Beamte der Chemnitzer Verkehrspolizeiinspektion kontrollierten am Mittwoch auf der A72 in der Nähe der Anschlussstelle Chemnitz-Süd in Fahrtrichtung Leipzig einen Kleintransporter. Dabei stellten sie fest, dass der 48-jährige Fahrer die zulässige Lenkzeit in erheblichem Maß überschritten und damit verbunden die erforderlichen Ruhezeiten unterschritten hatte.

 

Den, im Fahrzeug angebrachten, digitalen Fahrtenschreiber hatte der 48-Jährige nicht genutzt.

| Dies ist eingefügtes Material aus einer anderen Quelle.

(** * custom-check.py: the watchdog's template health check

    A shallow embedding of [src/Emistr.Watchdog/scripts/custom-check.py]
    and the properties of its aggregation policy and of its two renderings.

    Python values are embedded as they are at run time: a [str] is its
    sequence of code points, a [dict] literal is an association list in
    insertion order (the order [json.dumps] and iteration follow), and
    operations that can raise do so in an outcome type.  The process
    environment, the clock, the standard output and what its encoding holds
    are fields of an explicit world that the program's operations thread
    through. *)

From Stdlib Require Import NArith ZArith String Ascii List Lia Bool.
From stdpp Require Import base option list gmap.
Import ListNotations.

Local Open Scope list_scope.
#[local] Set Warnings "-register-all".

(** ** Python strings *)

(** A [str] is a sequence of Unicode code points. *)
Abbreviation pystr := (list N).

(** An ASCII literal of the source, as a [str]. *)
Definition lit (s : string) : pystr :=
  List.map N_of_ascii (list_ascii_of_string s).

Fixpoint str_eqb (a b : pystr) : bool :=
  match a, b with
  | [], [] => true
  | x :: a', y :: b' => N.eqb x y && str_eqb a' b'
  | _, _ => false
  end.

(** ** Python values *)

(** The values the script builds and the ones [json.loads] gives back for
    the text it prints: [None], [bool], [str], [list] and [dict] with [str]
    keys.  The script stores no number in its result. *)
Inductive pyval : Type :=
  | PNone
  | PBool (b : bool)
  | PStr (s : pystr)
  | PList (items : list pyval)
  | PDict (items : list (pystr * pyval)).

Abbreviation dict := (list (pystr * pyval)).

Inductive exception : Type :=
  | KeyError (key : pystr)
  | TypeError
  | AttributeError
  | UnicodeEncodeError.

(** What evaluating a piece of Python ends in: a value, a raised exception,
    [sys.exit(code)], or a construct this development leaves out. *)
Inductive outcome (A : Type) : Type :=
  | Return (a : A)
  | Raise (e : exception)
  | SystemExit (code : Z)
  | Unmodelled.

Arguments Return {A} a.
Arguments Raise {A} e.
Arguments SystemExit {A} code.
Arguments Unmodelled {A}.

#[global] Instance outcome_ret : MRet outcome := fun A a => Return a.
#[global] Instance outcome_bind : MBind outcome := fun A B f m =>
  match m with
  | Return a => f a
  | Raise e => Raise e
  | SystemExit c => SystemExit c
  | Unmodelled => Unmodelled
  end.

(** [bool(v)], the truth value [not v] and [if v] test. *)
Definition truthy (v : pyval) : bool :=
  match v with
  | PNone => false
  | PBool b => b
  | PStr s => negb (Nat.eqb (length s) 0)
  | PList l => negb (Nat.eqb (length l) 0)
  | PDict d => negb (Nat.eqb (length d) 0)
  end.

(** [v == s] for a [str] [s]: only an equal [str] compares equal. *)
Definition eq_str (v : pyval) (s : pystr) : bool :=
  match v with
  | PStr t => str_eqb t s
  | _ => false
  end.

(** ** Dictionaries *)

Fixpoint dict_lookup (k : pystr) (d : dict) : option pyval :=
  match d with
  | [] => None
  | (k', v) :: rest => if str_eqb k k' then Some v else dict_lookup k rest
  end.

(** [d[k]] *)
Definition dict_getitem (d : dict) (k : pystr) : outcome pyval :=
  match dict_lookup k d with
  | Some v => Return v
  | None => Raise (KeyError k)
  end.

(** [d.get(k)] *)
Definition dict_get (d : dict) (k : pystr) : pyval :=
  match dict_lookup k d with
  | Some v => v
  | None => PNone
  end.

(** [d[k] = v]: an existing key keeps its place, a new one goes last. *)
Fixpoint dict_setitem (d : dict) (k : pystr) (v : pyval) : dict :=
  match d with
  | [] => [(k, v)]
  | (k', v') :: rest =>
      if str_eqb k k' then (k', v) :: rest
      else (k', v') :: dict_setitem rest k v
  end.

Definition dict_keys (d : dict) : list pystr := List.map fst d.

(** [c[k]] for an arbitrary value [c] and a [str] key: only a [dict] can be
    subscripted by a [str]. *)
Definition getitem (c : pyval) (k : pystr) : outcome pyval :=
  match c with
  | PDict d => dict_getitem d k
  | _ => Raise TypeError
  end.

(** [for c in v]: the items of a list, the keys of a dict, the characters
    of a str. *)
Definition py_iter (v : pyval) : outcome (list pyval) :=
  match v with
  | PList l => Return l
  | PDict d => Return (List.map (fun kv => PStr (fst kv)) d)
  | PStr s => Return (List.map (fun c => PStr [c]) s)
  | PNone | PBool _ => Raise TypeError
  end.

(** [result["checks"].append(x)]: [append] exists on lists only. *)
Definition checks_append (result : dict) (x : pyval) : outcome dict :=
  checks ← dict_getitem result (lit "checks");
  match checks with
  | PList l => Return (dict_setitem result (lit "checks") (PList (l ++ [x])))
  | _ => Raise AttributeError
  end.

(** ** The world the script runs in *)

Record World : Type := mkWorld {
  environ : gmap pystr pystr;      (* os.environ *)
  utcnow_isoformat : pystr;        (* the text of datetime.utcnow().isoformat() *)
  stdout : pystr;                  (* the text printed so far *)
  stdout_encodes : N -> bool       (* the characters beyond ASCII that the
                                      encoding of sys.stdout holds *)
}.

Definition M (A : Type) : Type := World -> outcome A * World.

#[global] Instance M_ret : MRet M := fun A a w => (Return a, w).
#[global] Instance M_bind : MBind M := fun A B f m w =>
  match m w with
  | (Return a, w') => f a w'
  | (Raise e, w') => (Raise e, w')
  | (SystemExit c, w') => (SystemExit c, w')
  | (Unmodelled, w') => (Unmodelled, w')
  end.

Definition lift {A} (o : outcome A) : M A := fun w => (o, w).

(** [os.environ.get(key, default)] *)
Definition os_environ_get (key default : pystr) : M pystr :=
  fun w => (Return (match environ w !! key with
                    | Some v => v
                    | None => default
                    end), w).

(** [datetime.utcnow().isoformat()] *)
Definition datetime_utcnow_isoformat : M pystr :=
  fun w => (Return (utcnow_isoformat w), w).

(** The world after [text] went to the standard output. *)
Definition with_output (w : World) (text : pystr) : World :=
  mkWorld (environ w) (utcnow_isoformat w) (stdout w ++ text)
    (stdout_encodes w).

(** Whether [sys.stdout] takes the character [c].  Its encoding is one that
    Python gives a terminal, a pipe or a file (UTF-8, a Windows or ISO code
    page, ASCII): they all hold ASCII, and what they hold beyond it is the
    world's. *)
Definition encodable (w : World) (c : N) : bool :=
  (c <? 128)%N || stdout_encodes w c.

(** [print(s)] for a [str] [s]: [sys.stdout.write(s)], then the newline.  The
    stream encodes [s] whole before it writes any of it and raises
    [UnicodeEncodeError] at a character that its encoding does not hold.  The
    standard output is kept as the text written to it. *)
Definition print (s : pystr) : M unit :=
  fun w => if forallb (encodable w) s
           then (Return tt, with_output w (s ++ [10%N]))
           else (Raise UnicodeEncodeError, w).

(** [sys.exit(code)] *)
Definition sys_exit {A} (code : Z) : M A := fun w => (SystemExit code, w).

(** ** check_health *)

(** [[c for c in l if cond(c)]]: the condition is evaluated on every item in
    turn, and the first one that raises ends the comprehension. *)
Fixpoint comprehension (cond : pyval -> outcome bool) (l : list pyval)
    : outcome (list pyval) :=
  match l with
  | [] => Return []
  | c :: rest =>
      keep ← cond c;
      kept ← comprehension cond rest;
      Return (if (keep : bool) then c :: kept else kept)
  end.

(** [len(l)] *)
Definition len {A} (l : list A) : Z := Z.of_nat (length l).

(** [c.get("severity")] for an arbitrary value [c]: [get] exists on a dict. *)
Definition get_severity (c : pyval) : outcome pyval :=
  match c with
  | PDict d => Return (dict_get d (lit "severity"))
  | _ => Raise AttributeError
  end.

(** Line 58: [[c for c in result["checks"] if not c["ok"]]] *)
Definition failed_checks_of (checks : list pyval) : outcome (list pyval) :=
  comprehension
    (fun c => ok ← getitem c (lit "ok"); Return (negb (truthy ok))) checks.

(** Line 59:
    [len([c for c in failed_checks if c.get("severity") != "critical"])] *)
Definition warning_count_of (failed_checks : list pyval) : outcome Z :=
  kept ← comprehension
           (fun c => sev ← get_severity c;
                     Return (negb (eq_str sev (lit "critical"))))
           failed_checks;
  Return (len kept).

(** Line 60:
    [len([c for c in failed_checks if c.get("severity") == "critical"])] *)
Definition critical_count_of (failed_checks : list pyval) : outcome Z :=
  kept ← comprehension
           (fun c => sev ← get_severity c;
                     Return (eq_str sev (lit "critical")))
           failed_checks;
  Return (len kept).

(** Lines 57-70, "Determine overall status", on the [result] built so far. *)
Definition determine_overall_status (result : dict) : outcome (Z * dict) :=
  checks ← dict_getitem result (lit "checks");
  checks ← py_iter checks;
  failed_checks ← failed_checks_of checks;
  warning_count ← warning_count_of failed_checks;
  critical_count ← critical_count_of failed_checks;
  if (critical_count >? 0)%Z then
    Return (2%Z, dict_setitem result (lit "status") (PStr (lit "CRITICAL")))
  else if (warning_count >? 0)%Z then
    Return (1%Z, dict_setitem result (lit "status") (PStr (lit "WARNING")))
  else
    Return (0%Z, dict_setitem result (lit "status") (PStr (lit "OK"))).

Definition check_health (verbose : bool) : M (Z * dict) :=
  timestamp ← datetime_utcnow_isoformat;
  let result : dict :=
    [ (lit "timestamp", PStr timestamp);
      (lit "status", PStr (lit "OK"));
      (lit "checks", PList []) ] in
  (* Example check 1: Environment variable *)
  check_mode ← os_environ_get (lit "CHECK_MODE") (lit "default");
  result ← lift (checks_append result (PDict
    [ (lit "name", PStr (lit "Environment"));
      (lit "value", PStr check_mode);
      (lit "ok", PBool true) ]));
  (* Example check 2: Some custom logic *)
  let cpu_ok := true in
  result ← lift (checks_append result (PDict
    [ (lit "name", PStr (lit "CPU Usage"));
      (lit "value", PStr (lit "Normal"));
      (lit "ok", PBool cpu_ok) ]));
  (* Example check 3: External dependency *)
  let api_ok := true in
  result ← lift (checks_append result (PDict
    [ (lit "name", PStr (lit "External API"));
      (lit "value", PStr (lit "Reachable"));
      (lit "ok", PBool api_ok) ]));
  lift (determine_overall_status result).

Die ausgefüllten Arbeitszeitnachweisblätter waren falsch. So kam bei der Auswertung durch die Polizisten zutage, dass der Fahrer in den zurückliegenden Tagen knapp 25 Stunden Lenkzeit ohne Ruhezeit, bei einer Fahrtunterbrechung von lediglich knapp 5 Sunden aufzuweisen hatte. Der Mann fuhr teilweise 15 bis 19 Stunden am Tag.

 

Gegen den 48-Jährigen wurden zwei Ordnungswidrigkeitsanzeigen gefertigt. Ihm droht ein Bußgeld in Höhe von 3 000 Euro. Außerdem stellten die Beamten bei dem Kleintransporter eine Überladung von mehr als 20 Prozent (730 kg) fest. Hier versuchte der Kleintransporter-Fahrer die Transportunterlagen mit den Gewichtsangaben zu verbergen, was aber nichts brachte. Dies zog erneut ein Ordnungswidrigkeitsanzeige gegen den Fahrer nach sich. Die Weiterfahrt des Kleintransporters wurde untersagt.